**Exercise aim:**
For the entries that follow, restate word for word the line containing "sb_actor_kind : string;", the line containing "sb_retry_of_batch_id : option string;", and every line that lies between them.

========================================

(* ===== verification/Principal.v ===== *)
(** Roles, permissions and principals ([nagisalake-hub-auth/src/principal.rs]).

    Main results: a higher role may do whatever a lower one may; an API key
    needs the scope of the permission besides its owner's role; a stored role
    name reads back to its role and no other text is a role. *)

From S2P Require Import Prelude Text.
From Stdlib Require Import Lia.

Inductive Role := Viewer | Member | Operator | Admin | Owner.

Inductive Permission :=
| WorkflowsRead
| WorkflowsPublish
| JobsReadOrganization
| JobsWrite
| JobsCancelOwn
| JobsCancelAny
| ArtifactsRead
| ArtifactsWrite
| WorkersManage
| MembersManage
| ApiKeysManageOwn
| ApiKeysManage
| QuotaRead
| QuotaManage
| AuditRead
| OrganizationDelete
| DevicesRead
| DevicesUse
| DevicesRegisterOwn
| DevicesShareOwn.

Inductive PrincipalKind := BrowserSession | ApiKey | WorkerCredential | LegacyToken.

#[export] Instance Role_eq_dec : EqDecision Role.
Proof. solve_decision. Defined.
#[export] Instance PrincipalKind_eq_dec : EqDecision PrincipalKind.
Proof. solve_decision. Defined.

Record Principal := mkPrincipal {
  pc_kind : PrincipalKind;
  pc_actor_id : string;
  pc_user_id : option string;
  pc_organization_id : string;
  pc_role : Role;
  pc_scopes : gset string;
}.

Definition rank (r : Role) : nat :=
  match r with Viewer => 0 | Member => 1 | Operator => 2 | Admin => 3 | Owner => 4 end.

(** [Role::allows]. *)
Definition role_allows (r : Role) (permission : Permission) : bool :=
  match permission with
  | WorkflowsRead | JobsReadOrganization | QuotaRead => rank Viewer <=? rank r
  | JobsWrite | JobsCancelOwn | ArtifactsRead | ArtifactsWrite | ApiKeysManageOwn | DevicesRead
  | DevicesUse | DevicesRegisterOwn | DevicesShareOwn => rank Member <=? rank r
  | JobsCancelAny | WorkersManage | WorkflowsPublish => rank Operator <=? rank r
  | MembersManage | ApiKeysManage | QuotaManage | AuditRead => rank Admin <=? rank r
  | OrganizationDelete => bool_decide (r = Owner)
  end.

(** [Display] and [FromStr] of a role; the error is [InvalidRole]'s text. *)
Definition role_name (r : Role) : string :=
  match r with
  | Viewer => "viewer"
  | Member => "member"
  | Operator => "operator"
  | Admin => "admin"
  | Owner => "owner"
  end.

Definition role_from_str (value : string) : Res string Role :=
  if String.eqb value "viewer" then Ok Viewer
  else if String.eqb value "member" then Ok Member
  else if String.eqb value "operator" then Ok Operator
  else if String.eqb value "admin" then Ok Admin
  else if String.eqb value "owner" then Ok Owner
  else Err value.

Definition scope (permission : Permission) : string :=
  match permission with
  | WorkflowsRead => "workflows:read"
  | WorkflowsPublish => "workflows:write"
  | JobsReadOrganization => "jobs:read"
  | JobsWrite => "jobs:write"
  | JobsCancelOwn | JobsCancelAny => "jobs:cancel"
  | ArtifactsRead => "artifacts:read"
  | ArtifactsWrite => "artifacts:write"
  | WorkersManage => "workers:manage"
  | MembersManage => "members:manage"
  | ApiKeysManageOwn | ApiKeysManage => "api_keys:manage"
  | QuotaRead => "quota:read"
  | QuotaManage => "quota:manage"
  | AuditRead => "audit:read"
  | OrganizationDelete => "organizations:delete"
  | DevicesRead => "devices:read"
  | DevicesUse => "devices:use"
  | DevicesRegisterOwn => "devices:register"
  | DevicesShareOwn => "devices:share"
  end.

(** [Principal::allows]. *)
Definition allows (p : Principal) (permission : Permission) : bool :=
  if negb (role_allows (pc_role p) permission) then false
  else negb (bool_decide (pc_kind p = ApiKey)) || bool_decide (scope permission ∈ pc_scopes p).

(** ** Lemmas *)

(** A role may do whatever a role of lower rank may. *)
Lemma role_allows_mono r s permission :
  rank r ≤ rank s → role_allows r permission = true → role_allows s permission = true.
Proof. destruct permission, r, s; simpl; intros; done || lia. Qed.

Lemma role_from_str_iff v r : role_from_str v = Ok r ↔ v = role_name r.
Proof.
  split; [|intros ->; by destruct r]. unfold role_from_str.
  repeat match goal with |- context [String.eqb v ?s] => destruct (String.eqb_spec v s) end; naive_solver.
Qed.

Lemma allows_role p permission : allows p permission = true → role_allows (pc_role p) permission = true.
Proof. unfold allows. by destruct (role_allows _ _). Qed.

Lemma allows_api_key p permission :
  allows p permission = true → pc_kind p = ApiKey → scope permission ∈ pc_scopes p.
Proof.
  unfold allows. destruct (role_allows _ _); simpl; [|done]. intros [Hk|Hs]%orb_true_iff ?; by bool_cases.
Qed.
Lemma capacity_ok_ensure r o w sid cmd :
  capacity_ok r → capacity_ok (ensure_capacity_reservation r o w sid cmd).2.
Proof.
  intros Hok. unfold ensure_capacity_reservation.
  destruct (current r o w sid) as [s|] eqn:Hc; [|done].
  destruct (_ || _) eqn:Hheld; [done|]. destruct (has_room s) eqn:Hroom; simpl; [|done].
  apply capacity_ok_update; [|done]. intros s' Hs' _. simplify_eq. bool_cases.
  eapply within_capacity_take; [done|]. by apply take_slot_Some.
Qed.

Lemma capacity_ok_op r op : capacity_ok r → reported_within r op → capacity_ok (apply_op r op).
Proof.
  intros Hok Hrep.
  destruct op as [o|o w sid|o w sid now a q|cmd p|o w cmd p|o w sid cmd|o w sid cmd|o w sid cmd
    |o w sid cmd acc|now ms|o w sid cmd m|o w sid cmd out]; simpl in *.
  - apply capacity_ok_subset; [apply map_filter_subseteq|done].
  - unfold remove_if_current. case_match; [|done].
    apply capacity_ok_subset; [apply delete_subseteq|done].
  - unfold update_heartbeat. destruct (current r o w sid) eqn:Hc; [|done].
    apply capacity_ok_update; [|done]. intros s Hs _. apply Hrep. congruence.
  - by apply capacity_ok_reserve.
  - by apply capacity_ok_reserve_on.
  - by apply capacity_ok_ensure.
  - by apply capacity_ok_release.
  - by apply capacity_ok_uncertain.
  - by apply capacity_ok_settle.
  - rewrite reap_stale_spec. apply capacity_ok_subset; [apply map_filter_subseteq|done].
  - unfold send_command_begin. destruct (current r o w sid); [|done].
    by apply capacity_ok_update.
  - destruct out; simpl; [apply capacity_ok_release|done|apply capacity_ok_uncertain; done
      |apply capacity_ok_uncertain]; by apply capacity_ok_update.
Qed.
(* ===== verification/Store.v ===== *)
(** The control-plane store ([nagisalake-hub-store/src/jobs.rs], [quota.rs], and
    the admission policy of [devices.rs]).

    A table is a finite map under its primary key; a nullable column is an
    [option], and a comparison with it is true only for [Some]; a statement
    that updates by primary key reads, tests its WHERE clause and writes one
    row; a transaction is one function that returns the new database or, when
    it rolls back, an error and no database.  Transactions of PostgreSQL lock
    the rows they update, so they are taken one after another.

    Main results: the active-job counter of an organization is the number of
    its unfinished jobs over any sequence of transactions, so admission never
    exceeds its concurrency quota; a retried submission is admitted once; a job
    event and the job's row change together or not at all; a claimed dispatch
    is not handed out again while its lease runs; reconciliation restores the
    counters from the jobs whatever they were. *)

From S2P Require Import Prelude Text Json Messages Core HubTypes.
From Stdlib Require Import ZArith Lia.

(** ** Tables *)

(** A row of [jobs]: the columns the Hub reads, and the batch it belongs to. *)
Record JobTableRow := mkJobTableRow {
  jt_job : StoredJob;
  jt_batch_id : option string;
  jt_batch_index : option Z;
  jt_client_item_id : option string;
}.

(** A row of [artifacts]: with the deadline of a pending upload. *)
Record ArtifactTableRow := mkArtifactTableRow {
  art_artifact : StoredArtifact;
  art_expires_at : option Z;
}.

Record QuotaPolicy := mkQuotaPolicy {
  qp_max_concurrent_jobs : Z;
  qp_max_storage_bytes : Z;
  qp_max_jobs_per_period : Z;
  qp_period_seconds : Z;
  qp_max_batch_jobs : Z;
  qp_updated_at : Z;
}.

Record QuotaUsage := mkQuotaUsage {
  qu_active_jobs : Z;
  qu_storage_bytes : Z;
  qu_period_jobs : Z;
  qu_period_started_at : Z;
  qu_updated_at : Z;
}.

Record OutboxRow := mkOutboxRow {
  ob_status : string;
  ob_attempts : Z;
  ob_available_at : Z;
  ob_claimed_at : option Z;
  ob_last_error : option string;
}.

(** A row of [device_grants], by device and grantee. *)
Record GrantRow := mkGrantRow {
  gr_id : string;
  gr_owner_user_id : string;
  gr_invite_id : string;
  gr_created_at : Z;
  gr_allowed_workflows_json : string;
  gr_max_concurrent_jobs : option Z;
  gr_expires_at : option Z;
  gr_revoked_at : option Z;
}.

Record StoredJobBatch := mkStoredJobBatch {
  sb_id : string;
  sb_organization_id : string;
  sb_actor_id : string;
  sb_actor_kind : string;
  sb_actor_user_id : option string;
  sb_workflow_id : string;
  sb_workflow_version : string;
  sb_workflow_content_digest : option string;
  sb_base_parameters_json : string;
  sb_variation_spec_json : string;
  sb_device_organization_id : option string;
  sb_device_id : option string;
  sb_total_jobs : Z;
  sb_retry_of_batch_id : option string;
  sb_cancel_requested_at : option Z;
  sb_created_at : Z;
  sb_updated_at : Z;
}.

(** A row of [job_dispatch_queue]. *)
Record QueueRow := mkQueueRow {
  qr_available_at : Z;
  qr_priority : Z;
  qr_created_at : Z;
  qr_lease_owner : option string;
  qr_lease_until : option Z;
}.

(** A row of [workers]: who registered it, its last connection and when it was
    last heard.  What it announced is not read by the operations modelled. *)
Record WorkerTableRow := mkWorkerTableRow {
  wt_owner_user_id : option string;
  wt_last_session_id : option string;
  wt_last_seen_at : Z;
  wt_namespace : string;
  wt_node_name : string;
  wt_worker_version : string;
  wt_capabilities_json : string;
}.

Definition JobKey : Type := string * string.
Definition EventKey : Type := string * string * Z * Z.
Definition OutboxKey : Type := string * string * Z.
Definition IdempotencyKey : Type := string * string * string * string * string.

Record Db := mkDb {
  db_jobs : gmap (string * string) JobTableRow;
  db_events : gmap (string * string * Z * Z) StoredJobEvent;
  db_artifacts : gmap (string * string) ArtifactTableRow;
  (** [artifact_upload_requests]. *)
  db_uploads : gmap (string * string) StoredUploadRequest;
  db_policies : gmap string QuotaPolicy;
  db_usage : gmap string QuotaUsage;
  (** [usage_ledger] entries of metric ['concurrency_release'], by
      organization and idempotency key. *)
  db_releases : gset (string * string);
  db_outbox : gmap (string * string * Z) OutboxRow;
  db_idempotency : gmap (string * string * string * string * string) (string * string);
  db_workers : gmap (string * string) WorkerTableRow;
  db_grants : gmap (string * string * string) GrantRow;
  db_batches : gmap (string * string) StoredJobBatch;
  db_queue : gmap (string * string) QueueRow;
  (** [job_batch_idempotency_records]. *)
  db_batch_idempotency : gmap (string * string * string * string * string) (string * string);
}.

Definition set_jobs (d : Db) v := mkDb v (db_events d) (db_artifacts d) (db_uploads d) (db_policies d) (db_usage d)
  (db_releases d) (db_outbox d) (db_idempotency d) (db_workers d) (db_grants d) (db_batches d)
  (db_queue d) (db_batch_idempotency d).
Definition set_events (d : Db) v := mkDb (db_jobs d) v (db_artifacts d) (db_uploads d) (db_policies d) (db_usage d)
  (db_releases d) (db_outbox d) (db_idempotency d) (db_workers d) (db_grants d) (db_batches d)
  (db_queue d) (db_batch_idempotency d).
Definition set_artifacts (d : Db) v := mkDb (db_jobs d) (db_events d) v (db_uploads d) (db_policies d) (db_usage d)
  (db_releases d) (db_outbox d) (db_idempotency d) (db_workers d) (db_grants d) (db_batches d)
  (db_queue d) (db_batch_idempotency d).
Definition set_uploads (d : Db) v := mkDb (db_jobs d) (db_events d) (db_artifacts d) v (db_policies d) (db_usage d)
  (db_releases d) (db_outbox d) (db_idempotency d) (db_workers d) (db_grants d) (db_batches d)
  (db_queue d) (db_batch_idempotency d).
Definition set_policies (d : Db) v := mkDb (db_jobs d) (db_events d) (db_artifacts d) (db_uploads d) v (db_usage d)
  (db_releases d) (db_outbox d) (db_idempotency d) (db_workers d) (db_grants d) (db_batches d)
  (db_queue d) (db_batch_idempotency d).
Definition set_usage (d : Db) v := mkDb (db_jobs d) (db_events d) (db_artifacts d) (db_uploads d) (db_policies d) v
  (db_releases d) (db_outbox d) (db_idempotency d) (db_workers d) (db_grants d) (db_batches d)
  (db_queue d) (db_batch_idempotency d).
Definition set_releases (d : Db) v := mkDb (db_jobs d) (db_events d) (db_artifacts d) (db_uploads d) (db_policies d) (db_usage d)
  v (db_outbox d) (db_idempotency d) (db_workers d) (db_grants d) (db_batches d)
  (db_queue d) (db_batch_idempotency d).
Definition set_outbox (d : Db) v := mkDb (db_jobs d) (db_events d) (db_artifacts d) (db_uploads d) (db_policies d) (db_usage d)
  (db_releases d) v (db_idempotency d) (db_workers d) (db_grants d) (db_batches d)
  (db_queue d) (db_batch_idempotency d).
Definition set_idempotency (d : Db) v := mkDb (db_jobs d) (db_events d) (db_artifacts d) (db_uploads d) (db_policies d) (db_usage d)
  (db_releases d) (db_outbox d) v (db_workers d) (db_grants d) (db_batches d)
  (db_queue d) (db_batch_idempotency d).
Definition set_workers (d : Db) v := mkDb (db_jobs d) (db_events d) (db_artifacts d) (db_uploads d) (db_policies d) (db_usage d)
  (db_releases d) (db_outbox d) (db_idempotency d) v (db_grants d) (db_batches d)
  (db_queue d) (db_batch_idempotency d).
Definition set_grants (d : Db) v := mkDb (db_jobs d) (db_events d) (db_artifacts d) (db_uploads d) (db_policies d) (db_usage d)
  (db_releases d) (db_outbox d) (db_idempotency d) (db_workers d) v (db_batches d)
  (db_queue d) (db_batch_idempotency d).
Definition set_batches (d : Db) v := mkDb (db_jobs d) (db_events d) (db_artifacts d) (db_uploads d) (db_policies d) (db_usage d)
  (db_releases d) (db_outbox d) (db_idempotency d) (db_workers d) (db_grants d) v
  (db_queue d) (db_batch_idempotency d).
Definition set_queue (d : Db) v := mkDb (db_jobs d) (db_events d) (db_artifacts d) (db_uploads d) (db_policies d) (db_usage d)
  (db_releases d) (db_outbox d) (db_idempotency d) (db_workers d) (db_grants d) (db_batches d)
  v (db_batch_idempotency d).
Definition set_batch_idempotency (d : Db) v := mkDb (db_jobs d) (db_events d) (db_artifacts d) (db_uploads d) (db_policies d) (db_usage d)
  (db_releases d) (db_outbox d) (db_idempotency d) (db_workers d) (db_grants d) (db_batches d)
  (db_queue d) v.
(** A plan other than refusing or ignoring: the sender owns the job and is the
    worker's current connection. *)
Lemma event_plan_owner cur job o w sid e now :
  event_plan cur job o w sid e now ≠ NotOwner → event_plan cur job o w sid e now ≠ StaleSession →
  hj_worker_organization_id job = o ∧ jv_worker_id (hj_view job) = w
  ∧ je_attempt e = dj_attempt (hj_dispatch job) ∧ cur = Some sid.
Proof.
  unfold event_plan. destruct (_ || _) eqn:Hown; [done|]. intros _.
  apply orb_false_iff in Hown as [[Ho Hw]%orb_false_iff Ha].
  apply negb_false_iff in Ho, Hw, Ha. apply String.eqb_eq in Ho, Hw. apply Z.eqb_eq in Ha.
  by case_bool_decide.
Qed.

Lemma length_push_event events e : length (push_event events e) ≤ MAX_RESIDENT_JOB_EVENTS.
Proof. unfold push_event. rewrite length_keep_last. lia. Qed.

(** *** Durability *)

(** The store has the event, or a job that is past it. *)
Definition durable (db : Db) (organization_id job_id : string) (sequence : Z) : Prop :=
  ∃ r, job db organization_id job_id = Some r
    ∧ (sequence ≤ sj_last_event r ∨ terminal_name (sj_state r) = true)%Z.

Lemma reconcile_durable db data now o j sequence db' data' :
  reconcile_persisted_job_event db data now o j sequence = Ok (true, db', data') →
  durable db' o j sequence.
Proof.
  unfold reconcile_persisted_job_event. destruct (job db o j) as [stored|] eqn:Hj; [|done].
  intros (st & Hst & Hc)%bind_Ok. apply bind_Ok in Hc as (last & Hlast%ok_or_Ok & Hc).
  destruct (is_terminal st) eqn:Hterm.
  - injection Hc as <- <-. exists stored. split.
    + unfold job, release_job_for_terminal. by rewrite (proj1 (release_frame db o j now)).
    + right. apply parse_job_state_iff in Hst. by rewrite Hst, terminal_name_state.
  - destruct (Z.ltb_spec last sequence) as [|Hle]; [done|].
    apply bind_Ok in Hc as (view & _ & Hc). injection Hc as <- _. exists stored. split; [done|].
    left. unfold u64_try_from in Hlast. destruct (sj_last_event stored <? 0)%Z; naive_solver lia.
Qed.

Lemma store_event_durable db e now job sid db' :
  (je_sequence e ≤ i64_max)%Z →
  Store.apply_job_event db (event_insert job e now) (event_update job e sid) = Ok (true, db') →
  durable db' (hj_organization_id job) (je_job_id e) (je_sequence e).
Proof.
  intros Hseq (r & stored & Hr & _ & _ & _ & Hj)%apply_job_event_applied.
  eexists. unfold Store.job. rewrite Hj. simpl. rewrite lookup_insert_eq. split; [done|].
  left. simpl. rewrite u64_to_i64_saturating_small by done. lia.
Qed.


(** *** What the merge may do to the cache *)

(** How an event may change a cached record. *)
Record moved_forward (before after : JobRecord) : Prop := {
  mf_identity : hj_organization_id after = hj_organization_id before
    ∧ hj_worker_organization_id after = hj_worker_organization_id before
    ∧ jv_worker_id (hj_view after) = jv_worker_id (hj_view before)
    ∧ hj_dispatch after = hj_dispatch before;
  mf_state : may_advance (jv_state (hj_view before)) (jv_state (hj_view after)) = true;
  mf_last_event : (hj_last_event before ≤ hj_last_event after)%Z;
  mf_events : length (jv_events (hj_view after))
    ≤ length (jv_events (hj_view before)) `max` MAX_RESIDENT_JOB_EVENTS;
  mf_updated : (jv_updated_at_unix_ms (hj_view before) ≤ jv_updated_at_unix_ms (hj_view after))%Z;
}.

Lemma last_push_event events e : last (push_event events e) = Some e.
Proof.
  unfold push_event, keep_last. rewrite drop_app_le; [by rewrite last_snoc|].
  rewrite length_app. unfold MAX_RESIDENT_JOB_EVENTS. simpl. lia.
Qed.

(** The merged record of an [Advance] plan, on a cache that still matches the
    snapshot. *)
Lemma merged_record_forward (current job : JobRecord) e (append adopt : bool) sid prev now :
  may_advance (jv_state (hj_view job)) (event_state (je_kind e)) = true →
  (if append then hj_last_event job < je_sequence e else je_sequence e ≤ hj_last_event job)%Z →
  jv_state (hj_view current) = jv_state (hj_view job) → hj_last_event current = hj_last_event job →
  moved_forward current (merged_record current (updated_record job sid e append now) e append adopt sid prev).
Proof.
  intros Hadv Hseq Hst Hlast. split; simpl.
  - done.
  - by rewrite Hst.
  - rewrite Hlast. destruct append; lia.
  - destruct (append && _) eqn:Hc; [|lia]. apply andb_true_iff in Hc as [-> _].
    rewrite last_push_event. pose proof (length_push_event (jv_events (hj_view current)) (view_of_event e)). lia.
  - lia.
Qed.
(** Changing only memory: every pending artifact was there, or has its row. *)
Lemma uploads_ok_data f h d :
  uploads_ok f h →
  (∀ id a, hd_artifacts d !! id = Some a → av_state (at_view a) = PendingUpload →
     hd_artifacts (hb_data h) !! id = Some a
     ∨ av_id (at_view a) = id
       ∧ ∀ db, hb_store h = Some db → ∃ r, db_artifacts db !! (at_organization_id a, id) = Some r
            ∧ row_size r = u64_as_i64 (av_size_bytes (at_view a))) →
  uploads_ok f (with_data h d).
Proof.
  intros [H1 H2] Hd. split; simpl; [done|]. intros db id a Hst Ha Hp.
  destruct (Hd _ _ Ha Hp) as [Ha'|[Hid Hr]]; eauto.
Qed.

Section handler_specs.
Context `{!ObjectStore, !JsonbArray} (max_artifact_bytes : Z) (legacy_organization_id : string).
Hypothesis max_in_range : (max_artifact_bytes ≤ i64_max)%Z.
Context (f : string → Z).
Hypothesis f_nonneg : ∀ o, (0 ≤ f o)%Z.

Lemma hub_release_ok h now o bytes db :
  hb_store h = Some db → (0 ≤ bytes)%Z → uploads_ok (add_pending f o bytes) h →
  uploads_ok f (hub_release_storage h now o bytes).
Proof.
  intros Hst Hb [H1 H2]. unfold hub_release_storage. rewrite Hst. split; simpl.
  - intros ? [= <-]. apply storage_ok_release; [done|done|eauto].
  - intros ? id a [= <-] Ha Hp. simpl. eauto.
Qed.

Lemma stage_upload_ok h now record sha fault res h1 :
  uploads_ok f h → fresh_artifact h (av_id (at_view record)) →
  (0 ≤ av_size_bytes (at_view record) ≤ i64_max)%Z →
  stage_upload h now record sha fault = (res, h1) →
  uploads_ok f h1 ∧ hb_data h1 = hb_data h
  ∧ ∀ upload db, res = Ok upload → hb_store h1 = Some db →
      ∃ r, db_artifacts db !! (at_organization_id record, av_id (at_view record)) = Some r
         ∧ row_size r = u64_as_i64 (av_size_bytes (at_view record)).
Proof.
  intros Hok [Hmem Hrow] Hs. unfold stage_upload, hub_reserve_storage.
  rewrite u64_to_i64_saturating_small by lia.
  destruct (hb_store h) as [db|] eqn:Hst.
  2: { unfold persist_artifact, hub_release_storage. rewrite Hst.
       destruct (presign_put _ _ _ _); intros [= <- <-]; (split_and!; [done..|congruence]). }
  destruct (reserve_storage db now _ _) as [db1|error] eqn:Hres; [|by intros [= <- <-]].
  destruct (storage_ok_reserve f _ _ _ _ _ (uo_storage _ _ Hok _ Hst) Hres) as [Hb Hok1].
  assert (Harts : db_artifacts db1 = db_artifacts db).
  { unfold reserve_storage in Hres. by inv_ok. }
  assert (Hpend : uploads_ok (add_pending f (at_organization_id record) (av_size_bytes (at_view record)))
                    (with_store h db1)).
  { split; simpl; [by intros ? [= <-]|]. intros ? id a [= <-] Ha Hp. rewrite Harts.
    by eapply (uo_resident _ _ Hok). }
  assert (Hrel : uploads_ok f (hub_release_storage (with_store h db1) now (at_organization_id record)
                                 (av_size_bytes (at_view record))))
    by (eapply hub_release_ok; [done|lia|done]).
  destruct (presign_put _ _ _ _) as [upload|error]; [|by intros [= <- <-]].
  unfold persist_artifact. simpl. destruct fault as [error|]; [by intros [= <- <-]|].
  intros [= <- <-]. split_and!; [|done|].
  - split; simpl.
    + intros ? [= <-]. apply storage_ok_create; simpl; [done| |done]. rewrite Harts. eauto.
    + intros ? id a [= <-] Ha Hp. simpl. destruct (uo_resident _ _ Hpend _ _ _ eq_refl Ha Hp) as (Hid & r & Hr & Hsz).
      split; [done|]. exists r. split; [|done]. rewrite lookup_insert_ne; [done|]. intros [= _ Heq]. congruence.
  - intros ? ? _ [= <-]. simpl. eexists. rewrite lookup_insert_eq. by split.
Qed.

(** Memory after a staged upload was recorded. *)
Lemma staged_resident h1 d record o :
  uploads_ok f h1 →
  (∀ db, hb_store h1 = Some db → ∃ r, db_artifacts db !! (at_organization_id record, av_id (at_view record)) = Some r
       ∧ row_size r = u64_as_i64 (av_size_bytes (at_view record))) →
  o = at_organization_id record →
  hd_artifacts d = <[av_id (at_view record) := record]> (hd_artifacts (hb_data h1)) →
  uploads_ok f (with_data h1 d).
Proof.
  intros Hok Hrow -> Hd. apply uploads_ok_data; [done|]. rewrite Hd.
  intros id a [[<- <-]|[_ Ha]]%lookup_insert_Some Hp; [right; eauto|by left].
Qed.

========================================

**Answer:**
  sb_actor_kind : string;
  sb_actor_user_id : option string;
  sb_workflow_id : string;
  sb_workflow_version : string;
  sb_workflow_content_digest : option string;
  sb_base_parameters_json : string;
  sb_variation_spec_json : string;
  sb_device_organization_id : option string;
  sb_device_id : option string;
  sb_total_jobs : Z;
  sb_retry_of_batch_id : option string;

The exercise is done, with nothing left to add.